Last fall, I viewed a local artist's watercolor rendering of a deteriorating factory building with a backhoe and tractor alongside the boardwalk leading south from Madame Brett Park on Fishkill Creek. At the time, I was struck by the imagery and its metaphor about Beacon: that it's in a state of renewal, where old meets new, and transitions are ongoing. It also feels like Beacon has become a new home for individuals who are also experiencing transformation or expansion. As such, it is a dynamic city. The synergy of the outer and inner renewal is palpable. From the Roundhouse to the Beacon Theatre to the storefronts near the throwback 1950's diner, Yankee Clipper (an iconic imagine in Nobody's Fool - a 1994 movie featuring a unique Beacon family's interpersonal struggles) that are being retrofitted to the historical design that fits the east and west section of Main Street for a better blend of the old Mattewan and Fishkill Landing Villages where they meet "in the middle."
It's also a time of political change with Mayor Steve Gold's term ending and Randy Casale's term beginning.
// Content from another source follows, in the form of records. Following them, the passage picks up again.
(** A response that [find] matches with the entry [p] makes its call on
    the Future of [p], unless the rejection's text cannot be built: then the
    serializer's [TypeError] is thrown with nothing called. *)
Lemma onHotOstrichResponse_matched (fields : list (string * JsVal)) (p : PendingRequest)
    (s : Sys t) :
  find (JObj fields) (pendingRequests (this s)) = Normal (Some p) ->
  onHotOstrichResponse (JObj fields) s =
  if truthy (get_field "success" fields) || serialisable (get_field "payload" fields)
  then (Normal tt, log (settlement (Pending.future p) fields) s)
  else (Abrupt (ThrowError (TypeError "JSON.stringify" (get_field "payload" fields))), s).
Proof.
  intros Hfound. unfold onHotOstrichResponse. run_monad.
  rewrite Hfound. simpl. unfold settlement, json_stringify, failure_response.
  destruct (truthy (get_field "success" fields)); [reflexivity |].
  now destruct (serialisable (get_field "payload" fields)).
Qed.

Lemma onHotOstrichResponse_missing (fields : list (string * JsVal)) (s : Sys t) :
  find (JObj fields) (pendingRequests (this s)) = Normal None ->
  onHotOstrichResponse (JObj fields) s =
  (Abrupt (ThrowError (unmatched (JObj fields))), s).
Proof.
  intros Hnone. unfold onHotOstrichResponse. run_monad.
  rewrite Hnone. unfold unmatched, json_stringify, no_matching_request.
  now destruct (serialisable (JObj fields)).
Qed.

Lemma onMessage_try_response (data : JsVal) (fields : list (string * JsVal)) (s : Sys t) :
  addressed_message (this s) data = Some (JObj fields) ->
  get_field "type" fields = JStr "response" ->
  Channel.onMessage_try data s = onHotOstrichResponse (JObj fields) s.
Proof.
  intros Haddressed Htype.
  rewrite (onMessage_try_provider_message data (JObj fields) "response" s Haddressed)
    by (simpl; first [now rewrite Htype | now right]).
  simpl. unfold onProviderMessage. run_monad. simpl.
  rewrite Htype. reflexivity.
Qed.

(** The listener on a response that [find] matches with [p]: the one call
    of [settlement], and the completion of [settled]. *)
Lemma onMessage_response_matched (data : JsVal) (fields : list (string * JsVal))
    (p : PendingRequest) (s : Sys t) :
  addressed_message (this s) data = Some (JObj fields) ->
  get_field "type" fields = JStr "response" ->
  find (JObj fields) (pendingRequests (this s)) = Normal (Some p) ->
  Channel.onMessage data s =
  (settled (hotOstrichHandlers (this s)) fields,
   log (settlement (Pending.future p) fields) s).
Proof.
  intros Haddressed Htype Hfound.
  unfold Channel.onMessage, try_catch.
  rewrite (onMessage_try_response _ _ _ Haddressed Htype).
  rewrite (onHotOstrichResponse_matched _ _ _ Hfound).
  unfold settled, settlement.
  destruct (truthy (get_field "success" fields)); [reflexivity |].
  destruct (serialisable (get_field "payload" fields)); reflexivity.
Qed.

(** The same, for the entry that bears the response's correlation id. *)
Lemma onMessage_response_found (data : JsVal) (fields : list (string * JsVal))
    (cid : string) (p : PendingRequest) (s : Sys t) :
  addressed_message (this s) data = Some (JObj fields) ->
  get_field "type" fields = JStr "response" ->
  get_field "correlation_id" fields = JStr cid ->
  lookup_pending cid (pendingRequests (this s)) = Some p ->
  Channel.onMessage data s =
  (settled (hotOstrichHandlers (this s)) fields,
   log (settlement (Pending.future p) fields) s).
Proof.
  intros Haddressed Htype Hcid Hfound.
  apply onMessage_response_matched; try assumption.
  now rewrite (find_lookup _ _ _ Hcid), Hfound.
Qed.

(** The listener on a response that is matched with no entry. *)
Lemma onMessage_response_missing (data : JsVal) (fields : list (string * JsVal))
    (s : Sys t) :
  addressed_message (this s) data = Some (JObj fields) ->
  get_field "type" fields = JStr "response" ->
  find (JObj fields) (pendingRequests (this s)) = Normal None ->
  Channel.onMessage data s =
  (HotOstrichHandlers.onError (hotOstrichHandlers (this s)) (unmatched (JObj fields)),
   log (HandlerOnError (unmatched (JObj fields))) s).
Proof.
  intros Haddressed Htype Hnone.
  unfold Channel.onMessage, try_catch.
  rewrite (onMessage_try_response _ _ _ Haddressed Htype).
  rewrite (onHotOstrichResponse_missing _ _ Hnone). reflexivity.
Qed.

(** A typed call completes normally with the Future it created, and leaves
    the state [after_issue]. *)
Lemma issue_spec (call : TypedCall) (entryTime : Z) (cid : string) (s : Sys t) :
  issue call entryTime cid s =
  (Normal (futuresCreated (this s)), after_issue call entryTime cid s).
Proof.
  unfold issue, promisify, newFuture, push. run_monad.
  rewrite send_spec. simpl.
  unfold after_issue, log, set_this, entry_of, request_of. simpl.
  rewrite <- app_assoc. reflexivity.
Qed.

(** The listener changes no field of an RPC channel, whatever the event. *)
Lemma onMessage_same_fields (data : JsVal) :
  keeps same_fields (Channel.onMessage (C := t) data).
Proof.
  assert (Hrefl : forall s : Sys t, same_fields s s) by reflexivity.
  assert (Htrans : forall a b c : Sys t,
             same_fields a b -> same_fields b c -> same_fields a c)
    by (unfold same_fields; congruence).
  assert (Hemit : forall e, keeps same_fields (emit (C := t) e))
    by (intros e s; reflexivity).
  unfold Channel.onMessage, Channel.onMessage_try, Channel.onMessage_catch,
    Channel.isEthereumMessageEvent, Channel.isT, Channel.isProviderMessage.
  simpl. unfold onProviderMessage, onError, onHotOstrichResponse,
    onHotOstrichNotification, onSignerAddressChanged, call_handler.
  repeat first [keeps_step | apply Hemit].
Qed.

Lemma lookup_pending_app (cid : string) (entries added : list PendingRequest)
    (p : PendingRequest) :
  lookup_pending cid entries = Some p ->
  lookup_pending cid (entries ++ added) = Some p.
Proof.
  unfold lookup_pending.
  induction entries as [| q rest IH]; simpl; [discriminate |].
  destruct (String.eqb cid (Pending.correlationId q)); [trivial | exact IH].
Qed.

(** Every operation leaves the table it found, with at most one entry
    appended. *)
Lemma perform_grows (op : Operation) (s : Sys t) :
  exists added, pendingRequests (this (perform op s)) = pendingRequests (this s) ++ added.
Proof.
  destruct op as [data | call entryTime cid |]; simpl.
  - exists []. rewrite app_nil_r. unfold Channel.deliver. run_monad.
    destruct (existsb (Nat.eqb (onMessageRef s)) (listeners (window s)));
      [| reflexivity].
    now rewrite (onMessage_same_fields data s).
  - rewrite issue_spec. simpl. eexists. reflexivity.
  - exists []. now rewrite app_nil_r.
Qed.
With change comes opportunity for improvement, new directions as well as continuity from the past. Apparently, Mayor Casale is asking for residents in Beacon to further contribute time and talent to the common cause of further developing Beacon into all that it can become. Will the momentum of the last four years continue or come to a screeching halt?
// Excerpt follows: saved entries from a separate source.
Set Default Proof Using "Type".
Local Open Scope N_scope.

(** ** JavaScript strings *)

Module Js.

Definition jsstring := list N.

(** A literal of the source text, one code unit per character. *)
Definition lit (s : String.string) : jsstring :=
  List.map N_of_ascii (list_ascii_of_string s).

(** [!s] on a string: only the empty string is falsy. *)
Definition truthy (s : jsstring) : bool :=
  match s with [] => false | _ :: _ => true end.

(** [a === b] on strings. *)
Definition str_eqb (a b : jsstring) : bool := bool_decide (a = b).

(** [a || b] on strings. *)
Definition or_else (a b : jsstring) : jsstring := if truthy a then a else b.

(** ECMAScript WhiteSpace and LineTerminator code points, the set that
    [String.prototype.trim] strips. *)
Definition is_white (c : N) : bool :=
  (c =? 9) || (c =? 10) || (c =? 11) || (c =? 12) || (c =? 13) || (c =? 32)
  || (c =? 160) || (c =? 5760) || ((8192 <=? c) && (c <=? 8202))
  || (c =? 8232) || (c =? 8233) || (c =? 8239) || (c =? 8287)
  || (c =? 12288) || (c =? 65279).

Fixpoint trimStart (s : jsstring) : jsstring :=
  match s with
  | c :: s' => if is_white c then trimStart s' else s
  | [] => []
  end.

Definition trimEnd (s : jsstring) : jsstring := rev (trimStart (rev s)).

Definition trim (s : jsstring) : jsstring := trimEnd (trimStart s).

(** [s.startsWith(p)] *)
Fixpoint startsWith (s p : jsstring) {struct p} : bool :=
  match p, s with
  | [], _ => true
  | _ :: _, [] => false
  | a :: p', b :: s' => (a =? b) && startsWith s' p'
  end.

(** [s.slice(n)] for a non-negative [n]. *)
Definition slice_from (n : nat) (s : jsstring) : jsstring := drop n s.

(** [s.split('\n')]: the pieces between line feeds; never empty. *)
Fixpoint split_nl (s : jsstring) : list jsstring :=
  match s with
  | [] => [[]]
  | c :: s' =>
      if c =? 10 then [] :: split_nl s'
      else match split_nl s' with
           | l :: ls => (c :: l) :: ls
           | [] => [[c]]
           end
  end.

(** [n.toString()] for a non-negative integer: decimal digits. *)
Definition toString (n : N) : jsstring :=
  lit (NilZero.string_of_uint (N.to_uint n)).

(** A blank string: nothing but white space (the empty string included). *)
Definition blank (s : jsstring) : Prop := Forall (fun c => is_white c = true) s.

End Js.
Export Js.

(** ** Data model ([types/index.ts]) *)

Inductive ModelProvider := openai | gemini.

Inductive Role := user | assistant.

Record Message := mkMessage {
  id : jsstring;
  role : Role;
  content : jsstring;
  timestamp : N;          (* a [Date], as milliseconds since the epoch *)
}.

#[global] Instance ModelProvider_eq_dec : EqDecision ModelProvider.
Proof. solve_decision. Defined.
#[global] Instance Role_eq_dec : EqDecision Role.
Proof. solve_decision. Defined.
#[global] Instance Message_eq_dec : EqDecision Message.
Proof. solve_decision. Defined.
So what are some of the "leftovers" that require a decision about whether ideas, projects and plans should be kept or tossed? What will come of the MTA TOD that had been rejected by the City Council last year and then upstaged by increased parking by the train station on an "emergency basis" after Hurricane Irene disrupted travel for commuters from across the river? What will influence small business to move forward and reclaim empty stores on Main Street during a difficulty economic recession -- more Asian-oriented restaurants or some cuisine with ethnic diversification (Indian, Caribbean, Latino, continental)? Or consumer-oriented services like a general store (like Rhinebeck's A.L.Stickle) with practical, as well as whimsical, five & dime-Woolworth-type offerings inclusive of office and art supplies that preclude a 15-30 minute drive up to Route 9 or across the bridge? Or a good anchor store (albeit a 'chain' like Trader Joe's, Whole Foods, Ikea, Pearl Paint, Planet Fitness) that would bring Putnam-Dutchess-Orange county residents to town, which would bring new foot traffic to Main Street and showcase the independent store owner's offerings? What will become of the attempt to restore the Mt. Beacon Incline Railway, which intends to offer handicap accessibility to the top of the mountain for the view and historical museum?
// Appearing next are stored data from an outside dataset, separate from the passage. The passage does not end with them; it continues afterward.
(** * robowflex: request builder, planners, linear task-plan execution, HDF5 loader

    A shallow embedding of
      - [MotionRequestBuilder], [PipelinePlanner::plan],
        [OMPL::OMPLInterfacePlanner::plan], [OMPL::Settings::setParam] and
        the planners' [initialize] (robowflex_library),
      - [TMPackInterface::plan_linearly] and [plan] (tmpack),
      - [IO::HDF5Data] and [IO::HDF5File] (robowflex_library/io/hdf5.cpp),
    with the properties of these functions stated and proved below.

    Conventions.  A C++ [double] is a binary64 float.  Objects that the code
    mutates through references are fields of a [World] record that every
    operation takes and returns; calls that leave the modelled code (helper
    callbacks, MoveIt, OMPL) are recorded, in program order, in a list of
    [Event]s.  MoveIt, OMPL and ROS are outside the repository: their types
    and functions are section variables. *)

From Stdlib Require Import ZArith NArith List String Lia.
From Stdlib Require Import Floats.PrimFloat.
From stdpp Require Import base option list gmap strings pretty.
Import ListNotations.

Set Warnings "-inexact-float,-register-all".

Definition double := float.

(** ** C++ container operations used by the code *)

Definition clear {A} (v : list A) : list A := [].
Definition push_back {A} (v : list A) (x : A) : list A := v ++ [x].

(** ** ROS / MoveIt messages (the fields the code reads or writes) *)

Record Vector3 := { x : double; y : double; z : double }.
Some food for thought: Progress begins with thoughtful evaluation, brainstorming for creativity and innovation, and strategic planning. The times, are they changing, or not; it's partly dependent on what's already on the plate and partly influenced by what's brought to the table. Neurophysiologists describe a phenomena when a threshold is crossed, i.e. when a just noticeable difference (jnd) occurs. This 'jnd' allows the system to experience all the stimulation that has come before the last flurry of stimuli that tips the threshold. Perhaps we stand at the liminal threshold as the new year unfolds and as we look back at what remains unfinished.